Expression and Functional Role of Syntaxin 1/HPC-1 in Pancreatic β Cells: SYNTAXIN 1A, BUT NOT 1B, PLAYS A NEGATIVE ROLE IN REGULATORY INSULIN RELEASE PATHWAY

Abstract

Syntaxin 1/HPC-1 is an integral membrane protein, which is thought to be implicated in the regulation of synaptic neurotransmitter release. We investigated syntaxin 1 expression in pancreatic beta cells and the functional role of syntaxin 1 in the insulin release mechanism. Expression of syntaxin 1A, but not 1B, was detected in mouse isolated islets by the reverse transcriptase-polymerase chain reaction procedure.

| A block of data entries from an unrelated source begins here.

(** News about the newest probe of the only session. *)
Lemma update_head a d ts x np th now c s r l : msess_head c = [s] -> res_head s = r :: l -> s_id s = d_id d -> res_matches a d r = true ->
  let c0 := set_counts (count_find 1 (cnt c)) c in let r' := merge_res d ts (dscp s) x r in
  client_res_update CLIENT a d ts x np th now c =
    let '(e, c') := if Z.land (state r') MASK_DONE =? MASK_DONE
                    then let '(e, c') := report_done CLIENT th r' c0 in (e, set_msess [set_results l s] c')
                    else ([], set_msess [set_results (r' :: l) s] c0) in
    (e ++ (if res_ok (sta c') >=? np then [Interrupt] else []), c').
Proof.
  intros Hc Hs Hid Hm. unfold client_res_update. rewrite Hc. cbn [first_index]. rewrite (proj2 (Z.eqb_eq _ _) Hid). cbn [lookup list_lookup].
  rewrite Hs. cbn [first_index]. rewrite Hm. cbn [lookup list_lookup]. change (Z.of_nat 0 + 1) with 1.
  set (r' := merge_res d ts (dscp s) x r). set (c0 := set_counts _ c). destruct (_ =? MASK_DONE).
  - pose proof (report_done_run CLIENT th r' c0) as HR. destruct (report_done CLIENT th r' c0) as [e c1]. destruct HR as (HR & _).
    unfold update_session. rewrite HR. change (msess_head c0) with (msess_head c). rewrite Hc. cbn [alter list_alter]. by rewrite Hs.
  - unfold update_session. change (msess_head c0) with (msess_head c). rewrite Hc. cbn [alter list_alter]. by rewrite Hs.
Qed.

(** What the two answers make of a new probe, in either order. *)
Lemma merge_both s r T1 T2 T3 T4 now id seq pad pad' t3 (first : bool) :
  r = mkRes now MASK_PING (sin6_addr (dst s)) id seq T1 no_time no_time no_time -> 0 <= dscp s < 64 ->
  let dp := mkData TYPE_PONG seq id pad T2 t3 in let dt := mkData TYPE_TIME seq id pad' T2 T3 in
  let pong r := merge_res dp (Some T4) (dscp s) (dscp s) r in let time r := merge_res dt None (dscp s) (-1) r in
  let r1 := if first then pong r else time r in
  Z.land (state r1) MASK_DONE <> MASK_DONE /\ res_matches (dst s) (if first then dt else dp) r1 = true
  /\ (if first then time r1 else pong r1) = mkRes now MASK_DONE (sin6_addr (dst s)) id seq T1 T2 T3 T4.
Proof.
  intros -> Hd dp dt pong time r1. unfold res_matches, r1, pong, time, merge_res, dp, dt.
  destruct first; cbn; rewrite (wrapu_id 8 (dscp s)) by (unfold in_u; lia); rewrite Z.eqb_refl; cbn; by rewrite !Z.eqb_refl.
Qed.

Lemma transmit_single sends T1 now c s : msess_head c = [s] -> got_hello s = true -> 1 <= msec_interval s ->
  Z.rem sends (msec_interval s) = 0 -> exists c1,
  client_msess_transmit sends [(Some T1, now)] c
    = ([SetDscp (u8 (Z.shiftl (dscp s) 2)); Sendto (dst s) (ping_data (s_id s) (u32 (last_seq s + 1))) true], c1)
  /\ msess_head c1 = [set_results (mkRes now MASK_PING (sin6_addr (dst s)) (s_id s) (u32 (last_seq s + 1)) T1 no_time no_time no_time :: res_head s)
                        (set_last_seq (u32 (last_seq s + 1)) s)] /\ sta c1 = sta c.
Proof.
  intros Hc Hh Hi Hr. unfold client_msess_transmit. rewrite Hc. cbn [length transmit_from]. rewrite Hc. cbn [lookup list_lookup].
  rewrite Hh, Hr, (proj2 (Z.leb_le _ _) Hi). cbn [andb Z.eqb tail]. eexists. split; [reflexivity|].
  unfold client_res_insert, update_session. cbn [msess_head set_counts set_msess]. rewrite Hc. cbn. by rewrite Z.eqb_refl.
Qed.

(** C5: A probe measures the network.  The client of one session sends a PING at
    [T1]; the server, whose clock is [D] ahead, receives it at [T2], answers at
    [T3] and sends both times over TCP; the PONG arrives at [T4].  If the
    packets took [f] and [b] (less than 21 seconds together) and keep their
    DSCP, the client shows [f + b], the total and the time on the server,
    whatever [D] is and whichever answer comes first, and the probe is no
    longer outstanding. *)
Theorem probe_round_trip c s cfs u sv a T1 T2 T3 T4 D f p b cm sends now np th n1 n2 :
  msess_head c = [s] -> got_hello s = true -> 1 <= msec_interval s -> Z.rem sends (msec_interval s) = 0 ->
  0 <= dscp s < 64 -> in_u 32 (s_id s) -> res_ok (sta c) < np ->
  proper T1 -> proper T2 -> proper T3 -> proper T4 -> on_time T1 T2 T3 T4 D f p b -> f + b < 21 * 1000000000 ->
  let seq := u32 (last_seq s + 1) in let path d := Z.shiftr (u8 (u8 (Z.shiftl d 2))) 2 in
  u_got u = Some (mkDelivery a (encode_data (ping_data (s_id s) seq)) cm) -> tstamp_extract (mode cfs) cm false = Some (0, T2) ->
  dscp_extract cm = Some (0, path (dscp s)) -> send_w_ts (mode cfs) (u_pong u) = Some (Some T3, T3) -> u_tcp_ok u = true ->
  0 <= server_find_peer_fd a sv ->
  exists c1 sv' bp bt dp dt,
    client_msess_transmit sends [(Some T1, now)] c
      = ([SetDscp (u8 (Z.shiftl (dscp s) 2)); Sendto (dst s) (ping_data (s_id s) seq) true], c1)
    /\ udp_ready cfs u sv
      = Some ([Client (SetDscp (u8 (Z.shiftl (dscp s) 2))); Pong a bp; TcpSend (server_find_peer_fd a sv) bt], sv', 1, false)
    /\ decode_data bp = Some dp /\ decode_data bt = Some dt
    /\ forall first : bool,
       let pong c := client_res_update CLIENT (dst s) dp (Some T4) (path (dscp s)) np th n1 c in
       let time c := client_res_update CLIENT (dst s) dt None (-1) np th n2 c in
       let '(e1, c2) := if first then pong c1 else time c1 in
       let '(e2, c3) := if first then time c2 else pong c2 in
       e1 = [] /\ msess_head c3 = [set_last_seq seq s] /\ res_ok (sta c3) = res_ok (sta c) + 1
       /\ exists rtt total kernel e, e2 = Response seq (s_id s) rtt total kernel :: e
          /\ nanos rtt = f + b /\ nanos total = f + p + b /\ nanos kernel = p.
Proof.
  intros Hc Hh Hi Hr Hd Hid Hnp P1 P2 P3 P4 HT Hb seq path Eu Et Ed Es Ek Hfd.
  assert (Hp : path (dscp s) = dscp s) by by apply dscp_path. rewrite Hp in *.
  destruct (transmit_single sends T1 now c s Hc Hh Hi Hr) as (c1 & E1 & Hc1 & Hs1). fold seq in E1, Hc1.
  destruct (ping_answered cfs u sv a (s_id s) seq T2 T3 (dscp s) cm Hid ltac:(by apply wrapu_range) Eu Et Ed Es Ek Hfd)
    as (sv' & bp & bt & pad & pad' & t3 & E2 & Ep & Et2).
  rewrite (proper_wrap T2 P2) in Ep, Et2. rewrite (proper_wrap T3 P3) in Et2. eexists c1, sv', bp, bt, _, _. split; [exact E1|]. split; [exact E2|]. split; [exact Ep|].
  split; [exact Et2|]. intros first.
  set (r := mkRes now MASK_PING (sin6_addr (dst s)) (s_id s) seq T1 no_time no_time no_time) in *.
  set (s1 := set_results (r :: res_head s) (set_last_seq seq s)) in *.
  set (dp := mkData TYPE_PONG seq (s_id s) pad T2 t3). set (dt := mkData TYPE_TIME seq (s_id s) pad' T2 T3).
  destruct (merge_both s r T1 T2 T3 T4 now (s_id s) seq pad pad' t3 first eq_refl Hd) as (M1 & M2 & M3). fold dp dt in M1, M2, M3.
  set (rf := mkRes now MASK_DONE (sin6_addr (dst s)) (s_id s) seq T1 T2 T3 T4) in M3.
  pose proof (done_success rf D f p b P1 P2 P3 P4 HT Hb eq_refl) as HS. destruct (trip_exact rf D f p b P1 P2 P3 P4 HT) as (_ & T5 & T6 & T7 & _).
  assert (Hm1 : forall d, d = dp \/ d = dt -> res_matches (dst s) d r = true) by (intros d [-> | ->]; unfold res_matches; cbn; by rewrite !Z.eqb_refl).
  assert (Hnp1 : (res_ok (sta c) >=? np) = false) by (destruct (Z.geb_spec (res_ok (sta c)) np); [lia|done]).
  assert (Hfin : forall c2 d ts x n r1, msess_head c2 = [set_results (r1 :: res_head s) (set_last_seq seq s)] -> sta c2 = sta c -> s_id s = d_id d ->
    res_matches (dst s) d r1 = true -> merge_res d ts (dscp s) x r1 = rf ->
    let '(e2, c3) := client_res_update CLIENT (dst s) d ts x np th n c2 in
    msess_head c3 = [set_last_seq seq s] /\ res_ok (sta c3) = res_ok (sta c) + 1
    /\ exists rtt total kernel e, e2 = Response seq (s_id s) rtt total kernel :: e
          /\ nanos rtt = f + b /\ nanos total = f + p + b /\ nanos kernel = p).
  { intros c2 d ts x n r1 H1 H2 H3 H4 H5. rewrite (update_head _ _ _ _ _ _ _ _ _ _ _ H1 eq_refl H3 H4). cbn [dscp set_results set_last_seq].
    rewrite H5. change (Z.land (state rf) MASK_DONE =? MASK_DONE) with true. cbv iota. unfold report_done. rewrite HS.
    cbn [Z.eqb]. change (STATE_SUCCESS =? STATE_TS_ERR) with false. change (STATE_SUCCESS =? STATE_DS_ERR) with false. cbv iota.
    split; [by destruct s|]. split; [cbn; by rewrite H2|]. eexists _, _, _, _. split; [reflexivity|done]. }
  destruct first.
  - cbv zeta beta. rewrite (update_head (dst s) dp (Some T4) (dscp s) np th n1 c1 s1 r (res_head s) Hc1 eq_refl eq_refl) by auto.
    cbn [dscp s1 set_results set_last_seq] in M1 |- *. rewrite (proj2 (Z.eqb_neq _ _) M1). cbn [sta set_msess set_counts]. rewrite Hs1, Hnp1.
    pose proof (Hfin (set_msess [set_results (merge_res dp (Some T4) (dscp s) (dscp s) r :: res_head s) s1] (set_counts (count_find 1 (cnt c1)) c1))
      dt None (-1) n2 _ eq_refl Hs1 eq_refl M2 M3) as HF. destruct (client_res_update _ _ _ _ _ _ _ _ _). by split.
  - cbv zeta beta. rewrite (update_head (dst s) dt None (-1) np th n2 c1 s1 r (res_head s) Hc1 eq_refl eq_refl) by auto.
    cbn [dscp s1 set_results set_last_seq] in M1 |- *. rewrite (proj2 (Z.eqb_neq _ _) M1). cbn [sta set_msess set_counts]. rewrite Hs1, Hnp1.
    pose proof (Hfin (set_msess [set_results (merge_res dt None (dscp s) (-1) r :: res_head s) s1] (set_counts (count_find 1 (cnt c1)) c1))
      dp (Some T4) (dscp s) n1 _ eq_refl Hs1 eq_refl M2 M3) as HF. destruct (client_res_update _ _ _ _ _ _ _ _ _). by split.
Qed.

(** ** Lost probes *)

(** A probe that is given up: more than [TIMEOUT] seconds old, in whole
    seconds. *)
Definition young (now : timespec) (r : res) : Prop := nanos now - nanos (created r) < (TIMEOUT + 1) * 1000000000.

#[export] Instance young_dec now r : Decision (young now r).
Proof. unfold young. apply _. Defined.

(** The results of a session as a clock that does not go back makes them. *)
Definition newest_first (now : timespec) (l : list res) : Prop :=
  (forall i j r r', (i < j)%nat -> l !! i = Some r -> l !! j = Some r' -> nanos (created r') <= nanos (created r))
  /\ Forall (fun r => normal (created r) /\ nanos (created r) <= nanos now) l.

Lemma filter_all {A} (P : A -> Prop) `{forall x, Decision (P x)} l : Forall P l -> filter P l = l.
Proof. induction 1 as [|x l Hx _ IH]; [done|]. by rewrite filter_cons_True, IH. Qed.

Lemma clear_exact op now l : normal now -> newest_first now l -> forall c,
  exists e c', clear_results op now (reverse l) c = (e, reverse (filter (young now) l), c').
Proof.
  intros Hnow. induction l as [|r l IH] using rev_ind; intros [Hs Hl] c; [by eexists _, _|].
  apply Forall_app in Hl as [Hl Hr]. apply Forall_cons in Hr as [[Hr Hr'] _].
  rewrite reverse_snoc. cbn [clear_results]. destruct (diff_ts_run now (created r) Hnow Hr) as (D1 & D2 & D3 & _).
  destruct (diff_ts now (created r)) as [diff neg]. cbn [fst] in *. unfold nanos at 1 in D1. destruct (Z.leb_spec (tv_sec diff) TIMEOUT).
  - eexists _, _. f_equal. f_equal. assert (Hy : young now r) by (unfold young, TIMEOUT in *; lia).
    assert (Hf : filter (young now) (l ++ [r]) = l ++ [r]).
    { apply filter_all. apply Forall_app. split; [|by constructor]. apply Forall_lookup. intros i x Hx.
      assert (Hle : nanos (created r) <= nanos (created x)); [|unfold young in *; lia].
      apply (Hs i (length l) x r); [by apply lookup_lt_Some in Hx|by apply lookup_app_l_Some|].
      rewrite lookup_app_r, Nat.sub_diag by lia. done. }
    rewrite Hf. by rewrite reverse_snoc.
  - assert (Hy : ~ young now r) by (unfold young, TIMEOUT in *; lia).
    destruct (report_lost op (tv_sec diff) r c) as [e1 c1]. destruct (IH) with (c := c1) as (e2 & c2 & ->).
    { split; [|done]. intros i j x y Hij Hx Hy'. apply (Hs i j); [done|by apply lookup_app_l_Some..]. }
    rewrite filter_app, filter_cons_False by done. rewrite app_nil_r. by eexists _, _.
Qed.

An immunoprecipitation study of metabolically labeled islets with an anti-rat syntaxin 1/HPC-1 antibody demonstrated syntaxin 1A protein with an apparent molecular mass of approximately 35 kDa. Immunohistochemistry of the mouse pancreas demonstrated that syntaxin 1/HPC-1 was present in the plasma membranes of the islets of Langerhans. In order to determine the functional role of syntaxin 1 in pancreatic beta-cells, rat syntaxin 1A or 1B was overexpressed in mouse beta TC3 cells using the transient transfection procedure. Transfection of beta TC3 cells with either syntaxin 1 resulted in approximately 7-fold increases in their immunodetectable protein levels. Glucose-stimulated insulin release by syntaxin 1A-overexpressing cells was suppressed to about 50% of the level in control cells, whereas insulin release by syntaxin 1B-overexpressing and control cells did not differ. Next, we established stable beta TC3 cell lines that overexpressed syntaxin 1A and used them to evaluate the effect of syntaxin 1A on the regulatory insulin release pathway. Two insulin secretogogues, 4-beta-phorbol 12-myristate 13-acetate or forskolin, increased insulin release by untransfected beta TC3 cells markedly, but their effects were diminished in syntaxin 1A-overexpressing beta TC3 cells. Glucose-unstimulated insulin release and the proinsulin biosynthetic rate were not affected by syntaxin 1A overexpression, indicating a specific role of syntaxin 1A in the regulatory insulin release pathway. Finally, in vitro binding assays showed that syntaxin 1A binds to insulin secretory granules, indicating an inhibitory role of syntaxin 1A in insulin exocytosis via its interaction with vesicular proteins. These results demonstrate that syntaxin 1A is expressed in the islets of Langerhans and functions as a negative regulator in the regulatory insulin release pathway.